Length: 120 - 276 inches
Weight: 2000 - 3000 lbs
Offspring: 40 - 60
Life Span: 70 years
Also Called: Estuarine Crocodile
The saltwater crocodile is the largest crocodilian and the largest living reptile. Male saltwater crocodiles can reach lengths of 23 feet and females reach lengths of over 10 feet. They have a very large head and very strong jaws. Young saltwater crocodiles are a pale yellow color with black stripes and spots on the body and tail. Adult saltwater crocodiles are a dark color with occasional tan or yellow spots. The underbelly is a pale white color. The saltwater crocodile is able to travel a great distance over open sea. Their great distribution is probably due to this trait.
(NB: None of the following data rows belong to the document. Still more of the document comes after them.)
(* ===== verification/Rest.v ===== *)
(** * The REST handlers (internal/controller/rest, internal/controller/http/router.go)

    Each handler is an action of the service that reads a request and answers a response.
    What the web framework does with the wire (path and query parameters, decoding of
    bodies) is data of the request; marshalling the payload and logging are left out.
    The health handler is in Health.v. *)
From S2P Require Import Prelude GoTypes Entity World Store Repo Locks LockOps Reservation CancelReservation RevealReservation ExpiredClaim Queries UserManagement GameQuery Activity.

(** ** Requests and responses *)

Record Request := mkRequest {
  Params : string → string;              (* "" for a name that is not there *)
  Query : string → string;
  QueryInt : string → Z → Z;             (* with the default of the call *)
  body_wallet : result string;           (* BodyParser: {wallet_address} *)
  body_batch : result (string * list Z)  (* BodyParser: {wallet_address, game_ids} *)
}.

(** time.Time.Format(time.RFC3339), in the zone of the process. *)
Class TimeFormat := FormatTime : Z → string.

(** The shape shared by Reservation, ReservationResponse, CancelReservationResponse,
    RevealReservationResponse and ExpiredClaimResponse. *)
Module ReservationResponse.
Record t := mk {
  GameID : Z; WalletAddress : string; CreatedAt : string; ExpiresAt : string;
  Status : string }.
End ReservationResponse.

Module GameWithReservation.
Record t := mk { Game : Game.t; Reservation : option ReservationResponse.t }.
End GameWithReservation.

Module GameListResponse.
Record t := mk { Games : list GameWithReservation.t; Total : Z; Limit : Z; Offset : Z }.
End GameListResponse.

Module GameHistoryResponse.
Record t := mk {
  WalletAddress : string; Games : list Game.t; Limit : Z; Offset : Z; Total : Z }.
End GameHistoryResponse.

Module GameActivityQueueResponse.
Record t := mk {
  QueueKey : string; Title : string; AttentionRequired : bool;
  Items : list PlayerActivityGame.t; Summary : PlayerActivitySummary.t; Total : Z;
  Limit : Z; Offset : Z }.
End GameActivityQueueResponse.

Module GameActivitySearchResponse.
Record t := mk {
  Query : string; QueueScope : string; Items : list PlayerActivityGame.t;
  Summary : PlayerActivitySummary.t; Total : Z; Limit : Z; Offset : Z; Message : string }.
End GameActivitySearchResponse.

Inductive Payload :=
| ErrorResponse (Error Message : string)
| ReservationEnvelope (r : ReservationResponse.t)
| ReservationList (l : list ReservationResponse.t)
| ClaimEnvelope (r : ReservationResponse.t)
| GamePayload (g : option Game.t)
| GameListPayload (l : GameListResponse.t)
| UserPayload (u : User.t)
| HistoryPayload (h : GameHistoryResponse.t)
| ReferralPayload (s : ReferralStats.t)
| QueuePayload (q : GameActivityQueueResponse.t)
| SearchPayload (s : GameActivitySearchResponse.t)
| SummaryPayload (s : PlayerActivitySummary.t).

(** A response with a status and a body; [None] is a status alone. *)
Record Response := mkResponse { StatusCode : Z; payload : option Payload }.

(** What a handler comes to. *)
Inductive Outcome := Answer (r : Response) | Panic.

Notation StatusOK := 200.
Notation StatusCreated := 201.
Notation StatusNoContent := 204.
Notation StatusBadRequest := 400.
Notation StatusForbidden := 403.
Notation StatusNotFound := 404.
Notation StatusConflict := 409.
Notation StatusInternalServerError := 500.

Definition JSON (status : Z) (p : Payload) : Outcome := Answer (mkResponse status (Some p)).
Definition SendStatus (status : Z) : Outcome := Answer (mkResponse status None).
Definition bad_request (message : string) : Outcome :=
  JSON StatusBadRequest (ErrorResponse "bad_request" message).
Definition internal_error (message : string) : Outcome :=
  JSON StatusInternalServerError (ErrorResponse "internal_error" message).

(** [strconv.ParseInt(c.Params("gameId"), 10, 64)] and its refusal. *)
Definition withGameID (c : Request) (k : Z → M Outcome) : M Outcome :=
  match ParseInt (Params c "gameId") with
  | None => mret (bad_request "Invalid game ID format")
  | Some gameID => k gameID
  end.

(** A body that does not parse and an empty wallet are refused alike. *)
Definition withWallet (c : Request) (k : string → M Outcome) : M Outcome :=
  match body_wallet c with
  | Err _ => mret (bad_request "wallet_address is required")
  | Ok wallet =>
      if bool_decide (wallet = EmptyString) then
        mret (bad_request "wallet_address is required")
      else k wallet
  end.

(** A required query parameter. *)
Definition withQueryWallet (c : Request) (k : string → M Outcome) : M Outcome :=
  let wallet := Query c "wallet" in
  if bool_decide (wallet = EmptyString) then
    mret (bad_request "wallet query parameter is required")
  else k wallet.

Definition toReservationResponse `{TimeFormat} (r : GameReservation.t) : ReservationResponse.t :=
  ReservationResponse.mk (GameReservation.GameID r) (GameReservation.WalletAddress r)
    (FormatTime (GameReservation.CreatedAt r)) (FormatTime (GameReservation.ExpiresAt r))
    (GameReservation.Status r).

(** ** reservation_handler.go *)

Module ReservationHandler.
Section Handler.
Context `{E : Env} `{R : GameRepository} `{TF : TimeFormat}.

(** The [switch err] of [ReserveGame]: it compares, it does not unwrap. *)
Definition reserveError (err : error) : Outcome :=
  let refuse status code s := JSON status (ErrorResponse code (sentinel_message s)) in
  match err with
  | ESentinel ErrGameAlreadyReserved => refuse StatusConflict "conflict" ErrGameAlreadyReserved
  | ESentinel ErrGameCancellationPending =>
      refuse StatusConflict "cancel_pending" ErrGameCancellationPending
  | ESentinel ErrTooManyReservations =>
      refuse StatusConflict "too_many_reservations" ErrTooManyReservations
  | ESentinel ErrCannotReserveOwnGame =>
      refuse StatusForbidden "forbidden" ErrCannotReserveOwnGame
  | ESentinel ErrGameNotAvailable => refuse StatusNotFound "not_found" ErrGameNotAvailable
  | _ => internal_error "Failed to reserve game"
  end.

(** Parsing the body and looking at the wallet, with a message each. *)
Definition withReserveRequest (c : Request) (k : string → M Outcome) : M Outcome :=
  match body_wallet c with
  | Err _ => mret (bad_request "Invalid request body")
  | Ok wallet =>
      if bool_decide (wallet = EmptyString) then
        mret (bad_request "wallet_address is required")
      else k wallet
  end.

Definition ReserveGame (c : Request) : M Outcome :=
  withGameID c (λ gameID, withReserveRequest c (λ wallet,
    res ← Reservation.Reserve (CancelGet := CancelReservation.service) gameID wallet;
    mret match res with
         | Err err => reserveError err
         | Ok reservation =>
             JSON StatusCreated (ReservationEnvelope (toReservationResponse reservation))
         end)).

Definition GetReservation (c : Request) : M Outcome :=
  withGameID c (λ gameID,
    res ← Reservation.GetReservation gameID;
    mret match res with
         | Err _ => internal_error "Failed to get reservation"
         | Ok None => SendStatus StatusNoContent
         | Ok (Some reservation) =>
             JSON StatusOK (ReservationEnvelope (toReservationResponse reservation))
         end).

Definition ListReservationsByWallet (c : Request) : M Outcome :=
  withQueryWallet c (λ wallet,
    res ← Reservation.ListByWallet wallet;
    mret match res with
         | Err _ => internal_error "Failed to list reservations"
         | Ok l => JSON StatusOK (ReservationList (toReservationResponse <$> l))
         end).

Definition cancelError (err : error) : Outcome :=
  match err with
  | ESentinel ErrReservationNotFound =>
      JSON StatusNotFound (ErrorResponse "not_found" (sentinel_message ErrReservationNotFound))
  | ESentinel ErrNotReservationHolder =>
      JSON StatusForbidden (ErrorResponse "forbidden" (sentinel_message ErrNotReservationHolder))
  | _ => internal_error "Failed to cancel reservation"
  end.

Definition CancelReservation (c : Request) : M Outcome :=
  withGameID c (λ gameID, withReserveRequest c (λ wallet,
    res ← Reservation.Cancel gameID wallet;
    mret match res with
         | Err err => cancelError err
         | Ok _ => SendStatus StatusNoContent
         end)).
End Handler.
End ReservationHandler.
Saltwater crocodiles are meat eaters. Juvenile crocodiles will eat small mammals, insects, shellfish, and fish. The larger the crocodile the more it can eat. Adult crocodiles will eat snakes, buffalo, domestic cattle, and pretty much anything else it can get. They have been known to eat people.
The saltwater crocodile can be found in coastal waters between Northern Australia and the southern coast of India. They can also be found in freshwater rivers and swamps.
Juvenile saltwater crocodiles are in danger from other crocodiles and various predators. As adults, the saltwater crocodile does not really have to worry about anything but poachers.
Saltwater crocodiles live in loosely organized social groups. They spend a lot of their time trying to keep their body temperature constant. Saltwater crocodiles are also territorial with the best territory being held by the strongest male. However, territory is usually kept through posture and vocalizations and not violence.
Breeding takes place in freshwater areas. Females lay 40 - 60 eggs in mound nests that are made of plant matter. The female stays near the nest to protect it and helps the young dig their way out when they hatch. The female saltwater crocodile will then carry the hatchlings to the water in her mouth.